La Firma
Emy Luna De nuevo el verano se aleja dejándonos entre la nostalgia de las olas y la pereza diaria ante el comienzo de la rutina. Volvemos con las pilas cargadas y un montón de proyectos y retos para este invierno. Mientras guardo los bañadores y las bolsas de la playa, descubro en el neceser de las cremas un papel doblado. Es el artículo de un profesor al que admiro muchísimo; trata sobre el miedo. El rescoldo de sus palabras aun chisporrotea en mi memoria. Coincido con lo que dice de que tenemos mucho miedo, pero yo añadiría que además tenemos muchos miedos. Tenemos demasiado miedo de las personas que piensan diferente y de las que son de nuestra opinión. De las que tienen un color de piel distinto y de las que son como nosotros. Tenemos miedo de decir la verdad y de que nos pillen mintiendo. Tenemos miedo de tener amigos que nos decepcionen y tenemos miedo de quedarnos solos. Tenemos miedo de pasarnos la vida trabajando y tememos quedarnos sin trabajo. Tenemos miedo de vivir aprisionados pero a veces nos da miedo la libertad. Tenemos muchos miedos pero si lo analizamos, casi todos nuestros miedos se resumen en que tenemos miedo de los demás. Llegar a esta conclusión ciertamente entristece cuando todos estamos en el mismo barco.

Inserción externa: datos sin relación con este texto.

(** ** The theorem *)

(** (C18) [stop] returns.  From a gateway that has started, through any
    interleaving of its threads with peers that connect, send, read or do not,
    once [stop] has been called: every run is finite; as long as [stop] has not
    returned some thread can move without any peer doing anything -- [shutdown]
    has woken whatever is blocked -- unless SIGPIPE has ended the process,
    which it can only where it is not ignored; and when [stop] has returned
    the acceptor and every worker have ended, every descriptor the gateway
    opened is closed and no field names one. *)
Theorem gateway_stops ig l st :
  0 <= l -> rtc (turn_step ig) (St_started l) st -> st_up st = false ->
  Acc (flip (turn_step ig)) st /\
  (st_stop st <> SReturned -> (exists st', own_step ig st st') \/ st_killed st = true /\ ig = false) /\
  (st_stop st = SReturned ->
    st_acc st = AEnded /\ k_fds (st_k st) = ∅ /\ st_listen st = -1 /\
    forall i s, st_sess st !! i = Some s -> ss_pc s = WDone /\ ss_fd s = -1).
Proof.
  intros Hl Hs Hup. pose proof (inv_turns _ _ _ _ (stop_inv_started l Hl) Hs) as Hinv. split_and!.
  - pose proof (lower_wf st) as Ha. revert Hup Hinv. clear Hs. induction Ha as [st _ IH]. intros Hup Hinv.
    constructor. intros st' [t Ht]. destruct (turn_lower _ _ _ _ _ Hinv Hup Ht) as [Hup' Hlow].
    apply IH; [done..|]. by eapply inv_turn.
  - intros Hr. destruct (st_killed st) eqn:Hk.
    + right. split; [done|]. apply rtc_inv_r in Hs as [<-|(st0 & _ & [t Ht])]; [done|]. by eapply killed_by_sigpipe.
    + left. apply (stop_progress ig l); try done. intros E. pose proof (v_up _ _ Hinv) as Hu. rewrite E in Hu. congruence.
  - intros Hr. pose proof (v_joined _ _ Hinv) as Hj. rewrite Hr in Hj. specialize (Hj eq_refl).
    assert (forall i s, st_sess st !! i = Some s -> ss_pc s = WDone) as Hd.
    { intros i s Hi. apply (s_joined _ _ _ (v_sess _ _ Hinv i s Hi)). by rewrite Hr. }
    split_and!; try done.
    + apply map_empty. intros fd. destruct (k_fds (st_k st) !! fd) as [sock|] eqn:Hf; [|done]. exfalso.
      destruct (v_fds _ _ Hinv fd sock Hf) as (_ & _ & [(_ & _ & E)|[(i & s & Hi & Hlv & _)|E]]).
      * by rewrite Hr in E.
      * by rewrite (Hd i s Hi) in Hlv.
      * congruence.
    + rewrite (v_listen _ _ Hinv), Hr. done.
    + intros i s Hi. split; [by eapply Hd|]. apply (s_done _ _ _ (v_sess _ _ Hinv i s Hi)), (Hd i s Hi).
Qed.

(** ** Runs *)

Fixpoint play (ig : bool) (ts : list Turn) (st : St) : option St :=
  match ts with [] => Some st | t :: ts => st ← do_turn ig t st; play ig ts st end.

Lemma play_steps ig ts : forall st st', play ig ts st = Some st' -> rtc (turn_step ig) st st'.
Proof.
  induction ts as [|t ts IH]; intros st st' Hp; simpl in Hp; [simplify_eq; constructor|].
  destruct (do_turn ig t st) as [st1|] eqn:Ht; [|done]. eapply rtc_l; [by exists t|]. by apply IH.
Qed.

(** A peer connects as descriptor 4 and its worker waits in [recv], the
    acceptor in [accept]. *)
Definition connected : list Turn :=
  [TAcceptor; TAcceptor; TAcceptor; TConnect 4; TAcceptor; TAcceptor; TAcceptor; TAcceptor; TAcceptor] ++
  replicate 4 (TWorker 0).

(** The stop of that gateway, in the order of the source. *)
Definition stopped : list Turn :=
  [TCall] ++ replicate 4 TStop ++ [TAcceptor; TAcceptor] ++ replicate 8 TStop.

Lemma gateway_stops_witness :
  exists st, play true (connected ++ [TCall]) (St_started 3) = Some st /\
    Acc (flip (turn_step true)) st /\
    (st_stop st <> SReturned -> (exists st', own_step true st st') \/ st_killed st = true /\ true = false) /\
    (st_stop st = SReturned ->
      st_acc st = AEnded /\ k_fds (st_k st) = ∅ /\ st_listen st = -1 /\
      forall i s, st_sess st !! i = Some s -> ss_pc s = WDone /\ ss_fd s = -1).
Proof.
  destruct (play true (connected ++ [TCall]) (St_started 3)) as [st|] eqn:E; [|vm_compute in E; discriminate E].
  exists st. split; [reflexivity|]. apply (gateway_stops true 3 st).
  - discriminate.
  - exact (play_steps true _ _ _ E).
  - vm_compute in E. injection E as <-. reflexivity.
Defined.

(** The whole stop, as an evaluation: the peer sends nothing. *)
Example stop_example :
  (fun st => (st_stop st, st_acc st, (fun s => (ss_fd s, ss_pc s)) <$> st_sess st, map_to_list (k_fds (st_k st)))) <$>
    play true (connected ++ stopped ++ replicate 2 (TWorker 0) ++ replicate 2 TStop) (St_started 3) =
  Some (SReturned, AEnded, [(-1, WDone)], []).
Proof. vm_compute. reflexivity. Qed.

Podría haberme quedado en la teoría simplemente si el sábado por la tarde no me hubiera ocurrido algo que llamó poderosamente mi atención.

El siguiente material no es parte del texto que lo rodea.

(* ===== verification/PtpSync.v ===== *)
(** * The synchronisation thread beside its callers (src/mvp/src/ptp/ptp_client.{h,cpp})

    [PtpClient::start] runs a thread that samples and averages; any other
    thread reads the average and the count meanwhile, and [stop] waits for the
    thread.  Here each access to a shared member is a step.  The two counters
    are written with relaxed ordering: each is the list of the values stored,
    in order, and a caller may read any value not older than the last one it
    has read of that member.  [running_] has its newest value.

    Theorems: the average of samples stays between them, so the clock that
    [to_master_ns] gives is as good as the exchanges; a thread told to stop
    exits; alone it is the loop of [Ptp].  A [start] while a [stop] still waits
    for the thread, which would end the program, is not a step. *)

From Corelib Require Import SpecFloat.
From stdpp Require Import gmap.
From S2P Require Import Prelude Decimal Float64 FloatBounds FloatRange Scanf Ptp.

(** ** The average *)

(** A smoothing factor between 0 and 1 keeps the average between the old
    average and the sample. *)
Lemma fresh_offset_between alpha count prev s lo hi :
  f64_between alpha 0 1 -> Z.abs lo <= 2 ^ 53 -> Z.abs hi <= 2 ^ 53 -> hi - lo <= 2 ^ 53 ->
  lo <= offset_ns s <= hi -> (count <> 0 -> lo <= prev <= hi) ->
  exists fresh, fresh_offset alpha count prev s = Some fresh /\ lo <= fresh <= hi.
Proof.
  change (2 ^ 53) with 9007199254740992. intros Ha Hlo Hhi Hw Hs Hp. unfold fresh_offset.
  destruct (Z.eqb_spec count 0) as [|Hc]; [by eexists|]. specialize (Hp Hc). set (d := offset_ns s - prev).
  rewrite i64_Some by (subst d; lia64). rewrite bind_Some_l.
  assert (f64_between (f64_mul alpha (f64_of_Z d)) (Z.min 0 d) (Z.max 0 d)) as Hm.
  { pose proof (f64_of_Z_between d ltac:(subst d; lia)) as Hd. pose proof (pw_pos 0 ltac:(lia)) as H0.
    destruct alpha as [sa|sa| |sa m e]; try done.
    - destruct (f64_of_Z d) as [sd|sd| |sd md ed]; try done; simpl; lia.
    - destruct Ha as (He & Hl & Hh). destruct sa; cbn [signed_mantissa] in *.
      + pose proof (pw_pos e ltac:(lia)). lia.
      + apply (f64_mul_between m e _ d d); try done; subst d; nia. }
  destruct (f64_to_i64_within _ (prev + Z.min 0 d) (prev + Z.max 0 d)
    (f64_add_between _ _ prev prev _ _ (f64_of_Z_between prev ltac:(lia)) Hm ltac:(subst d; lia) ltac:(subst d; lia)))
    as (n & En & Hn); [subst d; lia64..|]. exists n. split; [exact En|subst d; lia].
Qed.

(** ** The system *)

(** Where the synchronisation thread is in its loop. *)
Inductive SyncPc :=
  | AtTest
  | AtSample
  | AtLoadPrev (s : PtpSample)
  | AtLoadCount (s : PtpSample) (prev : Z)
  | AtStore (fresh : Z)
  | AtAdd
  | AtSleep
  | Exited.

Paseaba con mi nieto por la calle Ancha cuando al llegar a la placita que hay detras de la Palma observé a cuatro niños, entre doce y ocho años más o menos que colocaban una caja grande de cartón bocabajo en la calle y se alejaban a coger las bicicletas. Cerca de ellos, apoyados en el murete de piedra había cuatro adolescentes y una madre con sus hijos pequeños. Pregunté a los niños a qué jugaban por curiosidad y me contestaron que a pasar con las bicicletas por encima de la caja. Sonreí y me disponía a regresar por donde vine cuando me asaltó una sospecha. ¿Qué hay debajo de la caja?- les pregunté. Nada, nada, no hay nada. Por las caras supe que mentían y levanté la caja de cartón del suelo. Había una paloma. Coloqué la caja en su sitio y les reproché su actitud. A mi pregunta de por qué hacían esa barbaridad me contestó el más pequeño que era para ver cuanto aguantaba el animal. La indignación me dejó sin habla, pero lo que encontré casi peor, fue la inmovilidad, la asepsia emocional de los que rodeaban a estos niños. Ninguno había sido capaz de decirles que eso estaba mal. Que a un ser vivo no se le puede hacer daño y que los palomos, como les terminé diciendo eran de todos. Miré inquisitivamente a los jóvenes que había allí. Avergonzado, uno de ellos fue hacia la caja y, cabizbajo, sacó la paloma. La llevó hasta un solar alambrado que hay en la misma calle y, entre las protestas de los de las bicicletas, la dejó con cuidado. Al principio tuve miedo, pero luego sentí la satisfacción de haber hecho lo que debía.